Türkiye’de ise Ethnologue’un verilerine göre, 35’i “yerli dil”, 10’u da “göçmen dili” olmak üzere toplam 45 dil konuşuluyor. Dolayısıyla çokdilliliğin aslında Türkiye’ye yabancı bir kavram olmaması gerekir. Ancak pek öyle değil gibi. Karşı karşıya kaldığımız ırkçı saldırılar, söz konusu dilsel çeşitliliğin, evlerin içinde gizli kaldığını gösteriyor. Diller sokaklara çıkmadıkça, okullara girmedikçe dillere karşı hoşgörüyü yakalamamız da pek olanaklı görünmüyor.

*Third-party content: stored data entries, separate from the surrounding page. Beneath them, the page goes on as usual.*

Lemma _validate_parts_raises (ps : list string) (e : exn) :
  _validate_parts ps = Raise e -> e = InvalidPathError.
Proof.
  unfold _validate_parts.
  destruct (_ || _); congruence.
Qed.

Lemma _validate_bucket_ok (b : string) :
  _validate_bucket b = Ok tt <-> fullmatch_DNS_NAME_REGEX b = true.
Proof.
  unfold _validate_bucket.
  destruct (fullmatch_DNS_NAME_REGEX b); simpl; split; congruence.
Qed.

Lemma _validate_bucket_raises (b : string) (e : exn) :
  _validate_bucket b = Raise e -> e = InvalidBucketError.
Proof.
  unfold _validate_bucket.
  destruct (negb _); congruence.
Qed.

Lemma _is_valid_part_inv (part : string) :
  _is_valid_part part = true ->
  part <> EmptyString /\ isspace part = false /\ mem slash part = false.
Proof.
  unfold _is_valid_part. intros H.
  apply andb_true_iff in H as [H Hs].
  apply andb_true_iff in H as [Ht Hw].
  apply negb_true_iff in Hs, Hw.
  repeat split; try assumption.
  intros ->. discriminate.
Qed.

Lemma valid_part_head (part : string) :
  _is_valid_part part = true ->
  exists c, head_char part = Some c /\ Ascii.eqb c slash = false.
Proof.
  intros H. apply _is_valid_part_inv in H as (Hne & _ & Hs).
  destruct part as [|c part]; [congruence|].
  exists c. split; [reflexivity|].
  simpl in Hs. apply orb_false_iff in Hs as [Hc _].
  now rewrite Ascii.eqb_sym.
Qed.

Lemma valid_part_last (part : string) :
  _is_valid_part part = true ->
  exists c, last_char part = Some c /\ Ascii.eqb c slash = false.
Proof.
  intros H. apply _is_valid_part_inv in H as (Hne & _ & Hs).
  destruct (last_char_some _ Hne) as [c Hc].
  exists c. split; [assumption|].
  rewrite Ascii.eqb_sym. exact (last_char_mem _ _ _ Hc Hs).
Qed.

Lemma valid_parts_no_slash (ps : list string) :
  valid_parts ps -> Forall (fun s => mem slash s = false) ps.
Proof.
  intros [_ H]. eapply Forall_impl; [|exact H].
  intros part Hp. now apply _is_valid_part_inv in Hp.
Qed.



(** The text [join] builds from valid parts starts with the first
    character of the first part and ends with the last one of the last. *)
Lemma join_head (ps : list string) :
  valid_parts ps ->
  exists b rest c, ps = b :: rest /\ head_char b = Some c
                   /\ head_char (join "/" ps) = Some c
                   /\ Ascii.eqb c slash = false.
Proof.
  intros [Hne Hall]. destruct ps as [|b rest]; [congruence|].
  inversion Hall as [|? ? Hb _]; subst.
  destruct (valid_part_head _ Hb) as (c & Hc & Hs).
  exists b, rest, c. repeat split; try assumption.
  rewrite head_char_join; [assumption|].
  now apply _is_valid_part_inv in Hb.
Qed.

Lemma join_last (ps : list string) :
  valid_parts ps ->
  exists c, last_char (join "/" ps) = Some c /\ Ascii.eqb c slash = false.
Proof.
  intros [Hne Hall]. induction ps as [|x l IH]; [congruence|].
  inversion Hall as [|? ? Hx Hl]; subst.
  destruct l as [|y l]; [now apply valid_part_last|].
  destruct IH as (c & Hc & Hs); [discriminate|assumption|].
  exists c. split; [|assumption].
  change (join "/" (x :: y :: l))
    with (x ++ String slash (join "/" (y :: l)))%string.
  rewrite last_char_app by discriminate.
  destruct (join "/" (y :: l)); [discriminate|exact Hc].
Qed.

Lemma mem_slash_string (c : ascii) :
  Ascii.eqb c slash = false -> mem c "/" = false.
Proof. intros H. simpl. fold slash. now rewrite H. Qed.

Lemma strip_join (ps : list string) :
  valid_parts ps -> strip (join "/" ps) "/" = join "/" ps.
Proof.
  intros H.
  destruct (join_head _ H) as (b & rest & c & _ & _ & Hc & Hs).
  destruct (join_last _ H) as (d & Hd & Hds).
  unfold strip.
  rewrite (lstrip_head _ _ _ Hc (mem_slash_string _ Hs)).
  exact (rstrip_last _ _ _ Hd (mem_slash_string _ Hds)).
Qed.

Lemma strip_split_join (ps : list string) :
  valid_parts ps -> split (strip (join "/" ps) "/") slash = ps.
Proof.
  intros H. rewrite (strip_join _ H).
  apply split_join; [apply H|now apply valid_parts_no_slash].
Qed.

Lemma join_not_slash (ps : list string) :
  valid_parts ps -> startswith (join "/" ps) "/" = false.
Proof.
  intros H.
  destruct (join_head _ H) as (b & rest & c & _ & _ & Hc & Hs).
  destruct (join "/" ps) as [|a s]; [reflexivity|].
  simpl in *. inversion Hc; subst. fold slash. now rewrite Hs.
Qed.

Lemma join_not_prefix (ps : list string) :
  valid_parts ps -> startswith (join "/" ps) _PREFIX = false.
Proof.
  intros H.
  destruct (startswith (join "/" ps) _PREFIX) eqn:E; [|reflexivity].
  apply startswith_inv in E as [t Ht].
  pose proof (split_join ps (proj1 H) (valid_parts_no_slash _ H)) as Hs.
  rewrite Ht in Hs. simpl in Hs.
  destruct H as [_ Hall]. rewrite <- Hs in Hall.
  inversion Hall as [|? ? _ Hall']; subst.
  inversion Hall' as [|? ? Hbad _]; subst.
  discriminate.
Qed.



Lemma __init___relative (ps : list string) :
  valid_parts ps ->
  __init__ (join "/" ps) = Ok (MkS3Path ps false).
Proof.
  intros H. unfold __init__.
  rewrite (join_not_slash _ H), (join_not_prefix _ H), (strip_split_join _ H).
  now rewrite (proj2 (_validate_parts_ok ps) H).
Qed.

Lemma lstrip_prefix (s : string) :
  clean_head s = true -> lstrip (_PREFIX ++ s)%string _PREFIX = s.
Proof.
  intros H.
  change (lstrip (_PREFIX ++ s)%string _PREFIX) with (lstrip s _PREFIX).
  unfold clean_head in H.
  destruct (head_char s) as [c|] eqn:Hc.
  - apply negb_true_iff in H. exact (lstrip_head _ _ _ Hc H).
  - destruct s; [reflexivity|discriminate].
Qed.

Lemma __init___absolute (b : string) (rest : list string) :
  valid_parts (b :: rest) ->
  fullmatch_DNS_NAME_REGEX b = true ->
  clean_head b = true ->
  __init__ (_PREFIX ++ join "/" (b :: rest))%string
  = Ok (MkS3Path (b :: rest) true).
Proof.
  intros H Hb Hc. unfold __init__.
  change (startswith (_PREFIX ++ join "/" (b :: rest))%string "/") with false.
  rewrite startswith_app, lstrip_prefix.
  - rewrite (strip_split_join _ H), (proj2 (_validate_parts_ok _) H).
    simpl. now rewrite (proj2 (_validate_bucket_ok b) Hb).
  - unfold clean_head in *.
    rewrite head_char_join; [assumption|].
    destruct H as [_ Hall]. inversion Hall as [|? ? Hv _]; subst.
    now apply _is_valid_part_inv in Hv.
Qed.

(** [from_parts] gives back the parts it was given when they are valid
    and, for an absolute path, the bucket is a valid name that starts with
    none of the characters of the prefix. *)
Lemma from_parts_ok (ps : list string) (a : bool) :
  valid_parts ps ->
  (a = true -> exists b rest, ps = b :: rest
                              /\ fullmatch_DNS_NAME_REGEX b = true
                              /\ clean_head b = true) ->
  from_parts ps a = Ok (MkS3Path ps a).
Proof.
  intros H Ha. unfold from_parts.
  rewrite (proj2 (_validate_parts_ok _) H). simpl.
  destruct a.
  - destruct (Ha eq_refl) as (b & rest & -> & Hb & Hc).
    simpl. rewrite (proj2 (_validate_bucket_ok b) Hb). simpl.
    now apply __init___absolute.
  - simpl. now apply __init___relative.
Qed.

Lemma strip_lstrip_clean (text : string) (c : ascii) :
  head_char (strip (lstrip text _PREFIX) "/") = Some c ->
  mem c _PREFIX = false.
Proof.
  unfold strip. intros H. apply rstrip_head in H.
  destruct (lstrip text _PREFIX) as [|a s] eqn:E; [discriminate|].
  assert (mem a _PREFIX = false) as Ha.
  { apply (lstrip_head_not_mem text). now rewrite E. }
  assert (mem a "/" = false) as Hs.
  { simpl in Ha |- *. repeat (apply orb_false_iff in Ha as [? Ha]).
    rewrite orb_false_r. assumption. }
  rewrite (lstrip_head (String a s) "/" a eq_refl Hs) in H.
  inversion H; subst. exact Ha.
Qed.

(** Whatever the constructor returns is well formed. *)
Lemma __init___wf (text : string) (p : S3Path) :
  __init__ text = Ok p -> wf p.
Proof.
  unfold __init__. destruct (startswith text "/"); [discriminate|].
  destruct (startswith text _PREFIX).
  - set (ps := split (strip (lstrip text _PREFIX) "/") slash).
    pose proof (eq_refl : ps = split (strip (lstrip text _PREFIX) "/") slash) as Eps.
    destruct (_validate_parts ps) as [[]|e] eqn:V; simpl; [|discriminate].
    destruct ps as [|b rest]; simpl; [discriminate|].
    destruct (_validate_bucket b) as [[]|e] eqn:B; simpl; [|discriminate].
    intros H; inversion H; subst; clear H. split; simpl.
    + now apply _validate_parts_ok.
    + intros _. exists b, rest. split; [reflexivity|]. split.
      * now apply _validate_bucket_ok.
      * unfold clean_head. destruct (head_char b) as [c|] eqn:Hc; [|reflexivity].
        apply negb_true_iff, (strip_lstrip_clean text).
        exact (split_head _ _ _ _ _ (eq_sym Eps) Hc).
  - set (ps := split (strip text "/") slash).
    destruct (_validate_parts ps) as [[]|e] eqn:V; simpl; [|discriminate].
    intros H; inversion H; subst; clear H. split; simpl.
    + now apply _validate_parts_ok.
    + discriminate.
Qed.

İlginçtir, Mahir Çetin’in Kürtçe konuştuğu için katledildiği Antalya'nın Kaş ilçesi, çokdilliliğe yabancı bir yer değil. Gelen turist profiline göre halkın İngilizceyi, Rusçayı, Fransızcayı, artık turist hangi dili konuşuyorsa işte o dili konuşmak için birbiriyle yarıştığı bir yer. Mahir turist oluverseydi, onu dövenler belki de Kürtçe konuşmak için yarışacaklardı birbirleriyle. Kendi coğrafyasında konuşulan dillere düşmanlaşırken, başka coğrafyalardan gelen ziyaretçilerin dillerine tapınan bu çarpık anlayıştan kurtulmadıkça dillerin nefes alması pek mümkün görünmüyor.